In questi giorni, in Piemonte, una delle regioni più cioccolatose d’Italia, il cioccolato ha vari sapori, dall’amaro della vertenza della Pernigotti, storico marchio piemontese di Novi Ligure che ora la proprietà turca vuole spostare in casa di Erdogan causando preoccupazioni ai 180 dipendenti, tra fissi e interinali nonostante le assicurazioni che la produzione resterà in Italia affidata a un gestore terzo (leggete qui); al dolce della notizia secondo la quale il gruppo dolciario della Novi-Elah-Doufour avrebbe concluso l’accordo annuale con Coldiretti per l’acquisto di diecimila quintali di nocciole piemontesi che finiranno nel cioccolato “Svizzero? No, Novi!”; a quella un po’ stridente, soprattutto con la vicenda Pernigotti, di Cioccolatò la rassegna deidcata al cioccolato che si tiene fino al 18 novembre a Torino (leggete qui).

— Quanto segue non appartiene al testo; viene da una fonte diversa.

(* ===== verification/Modes.v ===== *)
(** * The interaction modes of spec section 4.1 and the code's steps

    The spec's coordinator is a machine on four modes (Idle, Listening,
    Awaiting-Reply, Speaking), exactly one at any instant. The code keeps
    no mode: it keeps [isSpeakingRef], the recogniser and the outstanding
    [getGeminiResponse] calls. [mode_of] reads the mode off those three
    (the microphone is captured, a request is outstanding, the speaking
    flag is set), and is [None] where more than one holds, a state the
    spec's machine has no name for. [spec_step] is the machine of section
    4.1, labelled by the kind of event ([ev_kind]). The refinement theorem
    says that every step of the code from a state with a mode is a step of
    that machine or one of five races ([race]), and [HomeTraces] shows each
    race on a run from the page before mount, so the list is exact. *)

From S2P Require Import Prelude JsString UserContext Dispatch Speech Recognition Home HomeRun HomeInv.

Inductive mode := Idle | Listening | AwaitingReply | Speaking.

#[export] Instance mode_eq_dec : EqDecision mode.
Proof. solve_decision. Defined.

(** The kinds of event the spec's transitions name. *)
Inductive kind :=
| KMount | KUnmount | KTime | KTimer
| KRecStart | KRecResult | KRecFault
| KReply (wellformed : bool)
| KSynthEnd | KMenu.

(** The reply is well formed: [on_reply] takes its first branch. *)
Definition reply_ok (data : option gemini_data) : bool :=
  match reply_type data with Some _ => true | None => false end.

Definition ev_kind (e : event) : kind :=
  match e with
  | EvMount _ => KMount
  | EvUnmount => KUnmount
  | EvTick _ => KTime
  | EvTimer => KTimer
  | EvRecStart => KRecStart
  | EvRecResult _ => KRecResult
  | EvRecError _ | EvRecEnd => KRecFault
  | EvReply _ data _ => KReply (reply_ok data)
  | EvSynthEnd _ => KSynthEnd
  | EvMenu _ => KMenu
  end.

(** The machine of spec section 4.1; an event may leave the mode as it is. *)
Inductive spec_step : mode -> kind -> mode -> Prop :=
| spec_stay m k : spec_step m k m
| spec_mount : spec_step Idle KMount Listening
| spec_restart : spec_step Idle KTimer Listening
| spec_wake : spec_step Listening KRecResult AwaitingReply
| spec_reply : spec_step AwaitingReply (KReply true) Speaking
| spec_reply_malformed : spec_step AwaitingReply (KReply false) Listening
| spec_playback_done : spec_step Speaking KSynthEnd Idle
| spec_capture_fault : spec_step Listening KRecFault Idle
| spec_teardown : spec_step Listening KUnmount Idle.

(** The code's steps that are not steps of the machine. *)
Inductive race : mode -> kind -> option mode -> Prop :=
| race_restart_awaiting : race AwaitingReply KTimer None
    (** the restart armed by the wake-word stop's [end] opens the microphone while the reply is awaited *)
| race_late_result_idle : race Idle KRecResult (Some AwaitingReply)
    (** a result delivered after [stop()] sends a request *)
| race_late_result_speaking : race Speaking KRecResult None
    (** the same while a response is spoken *)
| race_reply_no_resume : race AwaitingReply (KReply false) (Some Idle)
    (** a malformed reply does not resume listening *)
| race_reply_overlap : race AwaitingReply (KReply true) None.
    (** a reply is spoken while another request is outstanding *)

Section Flags.
Context {S : Type} `{!Capture S}.
Local Abbreviation home := (@home S).

(** What the mode is read from: the microphone is captured, the requests
    outstanding, [isSpeakingRef]. *)
Definition flags (h : home) : bool * list string * bool :=
  (cap_capturing (rec h), pending h, isSpeaking h).

Definition mode_of_flags (f : bool * list string * bool) : option mode :=
  match f with
  | (false, [], false) => Some Idle
  | (true, [], false) => Some Listening
  | (false, _ :: _, false) => Some AwaitingReply
  | (false, [], true) => Some Speaking
  | _ => None
  end.

Definition mode_of (h : home) : option mode := mode_of_flags (flags h).

(** ** What each handler does to the flags *)

Lemma flags_set_rec (r : S) (h : home) :
  flags (set_rec r h) = (cap_capturing r, pending h, isSpeaking h).
Proof. reflexivity. Qed.

Lemma flags_onstart (h : home) : flags (onstart h) = flags h.
Proof. reflexivity. Qed.

Lemma flags_onend (h : home) : flags (onend h) = flags h.
Proof. unfold onend. by try case_match. Qed.

Lemma flags_onerror (code : string) (h : home) : flags (onerror code h) = flags h.
Proof. unfold onerror. by try case_match. Qed.

Lemma flags_utterance_onend (h : home) :
  flags (utterance_onend h) = (cap_capturing (rec h), pending h, false).
Proof. reflexivity. Qed.

Lemma flags_mount (u : option user) (h : home) :
  flags (mount u h) = (cap_capturing cap_init, pending h, isSpeaking h).
Proof. unfold mount. by try case_match. Qed.

Lemma flags_on_reply (data : option gemini_data) (p : bool) (h : home) :
  flags (on_reply data p h) = (cap_capturing (rec h), pending h, reply_ok data || isSpeaking h).
Proof.
  unfold on_reply, reply_ok, handleCommand.
  destruct data as [d|]; [|reflexivity]. destruct (reply_type (Some d)); [|reflexivity].
  by case_match.
Qed.

Lemma flags_onresult (res : list (list string)) (h : home) :
  flags (onresult res h) = flags h \/
  exists t, flags (onresult res h) = (cap_capturing (cap_stop (rec h)), pending h ++ [t], isSpeaking h).
Proof.
  unfold onresult. repeat case_match; auto. right. eexists. reflexivity.
Qed.

Lemma flags_startRecognition (h : home) :
  flags (startRecognition h) = flags h \/
  exists r, cap_start (rec h) = Some r /\ isSpeaking h = false /\
            flags (startRecognition h) = (cap_capturing r, pending h, false).
Proof.
  destruct (startRecognition_cases h) as [->|(r & Er & Es & _ & _ & ->)]; [by left|].
  right. exists r. by rewrite flags_set_rec, Es.
Qed.

End Flags.

(** ** Refinement, on the Web Speech instance

    The theorem is stated for the Web Speech life cycle: the [Capture]
    contract does not say whether the [start] event or a [result] may find
    the microphone released, and the Web Speech engine fixes both. *)

Section Refinement.
Local Abbreviation home := (@home rec_status).

Ltac mode_solve :=
  first [ match goal with H : mode_of_flags _ = Some ?m |- _ =>
            left; exists m; split; [exact H|apply spec_stay] end
        | left; eexists; split; [reflexivity|constructor]
        | right; constructor ].

(** The last step of the case analysis: the flags before and after are
    explicit, and the mode before is given. *)
Ltac mode_cases :=
  unfold mode_of_flags in *; repeat (case_match; simplify_eq/=); try mode_solve.

(** A step of the code from a reachable state that exhibits the race. *)
Definition race_occurs (vs : list voice) (m : mode) (k : kind) (o : option mode) : Prop :=
  exists (h h' : home) (e : event), reachable vs h /\ step h e = Some h' /\
    mode_of h = Some m /\ ev_kind e = k /\ mode_of h' = o.

Lemma before_mount_idle (vs : list voice) (h : home) :
  reachable vs h -> recRef h = false -> rec h = RIdle.
Proof. intros Hr Ef. apply (inv_premount h (reachable_inv vs h Hr) Ef). Qed.

(** C9: the code refines the interaction machine of spec section 4.1 up
    to five races: every step of Home's event loop from a reachable state
    with a mode either is a transition of the machine for that kind of
    event, or is one of the races of [race]: a restart opening the
    microphone while a reply is awaited, a result delivered after [stop()]
    sending a request (from Idle or while speaking), a malformed reply
    leaving the coordinator Idle instead of Listening, and a reply spoken
    while another request is outstanding. *)
Theorem step_refines_modes (vs : list voice) (h h' : home) (e : event) (m : mode) :
  reachable vs h -> mode_of h = Some m -> step h e = Some h' ->
  (exists m', mode_of h' = Some m' /\ spec_step m (ev_kind e) m') \/
  race m (ev_kind e) (mode_of h').
Proof.
  intros Hr Hm Hs. unfold mode_of in *.
  destruct e as [u| |d| | |res|code| |i data p|i|b]; step_destruct Hs; cbn [ev_kind].
  - rewrite flags_mount. unfold flags in *.
    rewrite (before_mount_idle vs h Hr) in Hm by assumption. cbn in *. mode_cases.
  - unfold flags in *. cbn in *. destruct (rec h); mode_cases.
  - mode_solve.
  - destruct (flags_startRecognition (set_timers (remove_first n (timers h)) (set_now n h)))
      as [->|(r & Er & Es & ->)]; [mode_solve|].
    unfold flags in *. cbn in *. destruct (rec h); simplify_eq/=; mode_cases.
  - rewrite flags_onstart, flags_set_rec. unfold flags in *. destruct (rec h); simplify_eq/=; mode_cases.
  - destruct (flags_onresult res h) as [->|[t ->]]; [mode_solve|].
    unfold flags in *. destruct (rec h); simplify_eq/=; mode_cases.
  - rewrite flags_onerror, flags_set_rec. unfold flags in *.
    destruct (rec h); simplify_eq/=; mode_cases.
  - rewrite flags_onend, flags_set_rec. unfold flags in *.
    destruct (rec h); simplify_eq/=; mode_cases.
  - rewrite flags_on_reply. unfold flags in *. cbn in *.
    destruct (pending h) as [|x l]; [by rewrite lookup_nil in *|].
    destruct (delete i (x :: l)), (reply_ok data); mode_cases.
  - mode_solve.
  - rewrite flags_utterance_onend. unfold flags in *. cbn in *. mode_cases.
  - mode_solve.
Qed.

End Refinement.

Insomma da una parte si lotta amaramente per mantenere il posto di lavoro legato alla produzione di cioccolato, dall’altra si fa business dolce nel segno del territorio (speriamo regga) e del connubio cioccolato-nocciola; e in quella che fu la prima Capitale dell’Italia unita (ironia della sorte la Pernigotti fu fondata proprio nel 1860 a ridosso dell’unificazione italiana) si festeggia mangiando gianduiotti e barrette. Più che mai in questo momento è davvero un cioccolato dolceamaro quello made in Piemonte.

F.L.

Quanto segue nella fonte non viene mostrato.